A house in the process of being demolished in Whitefish was completely destroyed by a fire on Thursday.

Whitefish Fire Chief Joe Page said the electrical fire grew quickly because of dry wood in the older home on Ramsey Avenue.

“They thought the power was off,” Page said. “But it sparked a fire. They had removed all the Sheetrock and that left all the 100-year-old wood exposed.”

Dave Fischlowitz was tearing down the house while working to salvage the timber.

“There was a miscommunication,” he said. “I was told the power was off.
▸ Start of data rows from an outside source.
(* ===== verification/LangGraphRuns.v ===== *)
(** * LangGraph runs through the execution service

    The adapter's stream composed with the service that consumes it: what
    becomes of a run when [_execute_receipt] executes it with a
    [LangGraphAdapter], for every graph and every run repository, thread
    repository and journal that satisfy their laws. *)

From S2P Require Import Prelude PyDict PyStr Json Errors Identity Execution Ports.
From S2P Require Import MemoryRepositories MemoryQueue MemoryJournal MemoryStores Service.
From S2P Require Import ServiceSafety ServiceSpec LangGraph.

Section Runs.
Context {R T Q J O A : Type}
  `{!RunRepository R, RL : !RunRepositoryLaws R, !ThreadRepository T, TL : !ThreadRepositoryLaws T,
    !RunCommandQueue Q, !EventJournal J, JL : !EventJournalLaws J, !OutboxRepository O}
  (clock : nat → datetime) (fresh : nat → string) (json_str : json → string).

Notation Service := (Service (R:=R) (T:=T) (Q:=Q) (J:=J) (O:=O) (A:=A)).
Notation exec_event := (exec_event clock fresh json_str).
Notation exec_events := (exec_events clock fresh json_str).
Notation execute_receipt := (execute_receipt clock fresh json_str).

(** The service is consistent, and the run's thread, if it has one, exists. *)
Definition ready (r : Run) (s : Service) : Prop :=
  good s ∧ threads_inv (svc_threads s) ∧
  match run_thread_id r with Some i => is_Some (thread_view s !! id_value i) | None => True end.

Lemma ready_core r s s' : ready r s → same_core s s' → ready r s'.
Proof.
  intros ((Hi & Hj) & Ht & Hth) (Hr & Hst & Hjj). unfold ready, good, thread_view in *.
  rewrite Hr, Hst. auto.
Qed.
Lemma view_core (s s' : Service) : same_core s s' → view s' = view s.
Proof. intros (Hr & _). unfold view. by rewrite Hr. Qed.

(** With a journal, appending returns the draft's event. *)
Lemma append_step d (s : Service) :
  is_Some (svc_journal s) →
  ∃ e s', append_event clock fresh d s = (Ok e, s') ∧ same_core s s' ∧
    ev_type e = draft_type d ∧ ev_data e = draft_data d.
Proof using JL.
  intros [j Hj]. pose proof (append_core clock fresh d s) as Hc. unfold append_event in *. rewrite Hj in *.
  destruct (journal_append_total j (mk_id (fresh (svc_ticks s))) (clock (S (svc_ticks s))) d)
    as (e & j' & He). rewrite He in *. apply journal_append_draft in He as (_ & Ht & Hd & _).
  by exists e; eexists.
Qed.

(** The data of the last [STATE_VALUES]. *)
Definition last_values (ds : list RuntimeEventDraft) (v : json) : json :=
  foldl (λ v d, if type_is (draft_type d) STATE_VALUES then draft_data d else v) v ds.

(** Events that do not settle the run only reach the journal. *)
Lemma body_events i ds x (s : Service) :
  Forall (Adapter.body_draft i) ds → is_Some (svc_journal s) →
  ∃ s', exec_events x ds s =
      (Ok (mk_execution (ex_receipt x) (ex_run x) (last_values ds (ex_last_result x)) (ex_terminal x)), s') ∧
    same_core s s'.
Proof using JL.
  revert x s. induction ds as [|d ds IH]; intros x s Hds Hj.
  { exists s. split; [by destruct x|]. split_and!; auto. }
  apply Forall_cons in Hds as [(_ & t & Ht & Hn) Hds].
  destruct (append_step d s Hj) as (e & s1 & Ha & Hc1 & He & Hd). cbn [Service.exec_events].
  unfold exec_event, bind. rewrite Ha, He, Hd, Ht.
  assert (type_in (Known t) SETTLING = false) as ->
    by (apply not_true_is_false; by rewrite type_in_known).
  unfold ret. destruct (IH (mk_execution (ex_receipt x) (ex_run x)
    (if type_is (Known t) STATE_VALUES then draft_data d else ex_last_result x) (ex_terminal x)) s1) as (s' & Hr & Hc);
    [done|by apply Hc1|].
  exists s'. split; [|by eapply same_core_trans]. rewrite Hr. unfold last_values. simpl.
  by rewrite Ht.
Qed.

(** The thread's status once the run is settled. *)
Definition settled_thread (t : RuntimeEventType) : ThreadStatus :=
  if decide (t = RUN_INTERRUPTED) then THREAD_INTERRUPTED else IDLE.
(* ===== verification/Executions.v ===== *)
(** * What becomes of an executed run

    [_execute_receipt] of the execution service for any adapter: a reference that goes
    over the events' types and values only, and says how the run and its thread end,
    also for streams that settle the run more than once, contradict themselves, or fail
    behind the event that settled it. *)

From S2P Require Import Prelude PyDict PyStr Json Errors Identity Execution Ports.
From S2P Require Import MemoryRepositories MemoryQueue MemoryJournal MemoryStores Service ServiceSafety ServiceSpec.
From S2P Require Import LangGraph LangGraphRuns.

(** ** The reference *)

(** The status and the result of a run, and the status of its thread. *)
Record fate : Type := mk_fate {
  fate_status : RunStatus;
  fate_result : json;
  fate_thread : ThreadStatus;
}.

(** The status that an event asks for; a type that is a plain text asks for a failure,
    whatever it names. *)
Definition asked_status (t : event_type) : RunStatus :=
  match t with Known t => settled_status t | Text _ => ERROR end.

(** The settling events of a stream, with the last values before each. *)
Fixpoint settlings (last : json) (ds : list RuntimeEventDraft) : list (event_type * json) :=
  match ds with
  | [] => []
  | d :: ds =>
      if type_in (draft_type d) SETTLING then (draft_type d, last) :: settlings last ds
      else settlings (if type_is (draft_type d) STATE_VALUES then draft_data d else last) ds
  end.

(** An interrupt is always taken; a run that is over refuses any other status than its
    own. *)
Definition event_fate (f : fate) (ev : event_type * json) : option fate :=
  let '(t, last) := ev in
  if type_is t RUN_INTERRUPTED then Some (mk_fate INTERRUPTED (fate_result f) THREAD_INTERRUPTED)
  else if terminal_status (fate_status f) && negb (bool_decide (asked_status t = fate_status f)) then None
  else Some (mk_fate (asked_status t) (if type_is t RUN_COMPLETED then last else JNull) IDLE).

(** Up to the first event that is refused. *)
Fixpoint events_fate (f : fate) (evs : list (event_type * json)) : fate * bool :=
  match evs with
  | [] => (f, false)
  | ev :: evs => match event_fate f ev with Some f => events_fate f evs | None => (f, true) end
  end.

(** A stream without a settling event succeeds at its end; an exception fails or cancels
    a run that is not over. *)
Definition run_fate (ds : list RuntimeEventDraft) (e : stream_end) : fate :=
  let '(f, refused) := events_fate (mk_fate RUNNING JNull IDLE) (settlings JNull ds) in
  if refused then f else
  match e with
  | Exhausted =>
      match settlings JNull ds with [] => mk_fate SUCCESS (last_values ds JNull) IDLE | _ :: _ => f end
  | Raised err =>
      if terminal_status (fate_status f) then f
      else mk_fate (match err with CancelledError => CANCELLED | _ => ERROR end) JNull (fate_thread f)
  end.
I’ve done this many times before and I’ve never had a problem.”

The call to the fire department came in at 11:10 a.m., and crews responded quickly, but when they arrived the house was fully engulfed.

Page said firefighters had to wait until Flathead Electric Co-op could respond to turn off the electricity before putting water on the fire.

Firefighters remained on site more than two hours after the initial call continuing to douse hot spots.

There were no injuries and no one was living in the house, Page said. A neighbor’s fence did suffer damage, and the fire threatened to spread to the property to the south.

“We’re just lucky it wasn’t August and dry because it started to catch the hill behind it,” Page said. “It was pretty close to the houses next door.”

Neighbors, who described the house as dilapidated, said the fire started out at about 3 feet in size, but grew rapidly as they tried to use a garden hose to put it out while calling 911. At one point witnesses watched as flames shot above the two-story structure and caused the roof to collapse.

A homeowner on the hillside to the south continued to spray water on their lawn even after firefighters were on site.

Evergreen and West Valley fire departments and Big Mountain Ambulance responded.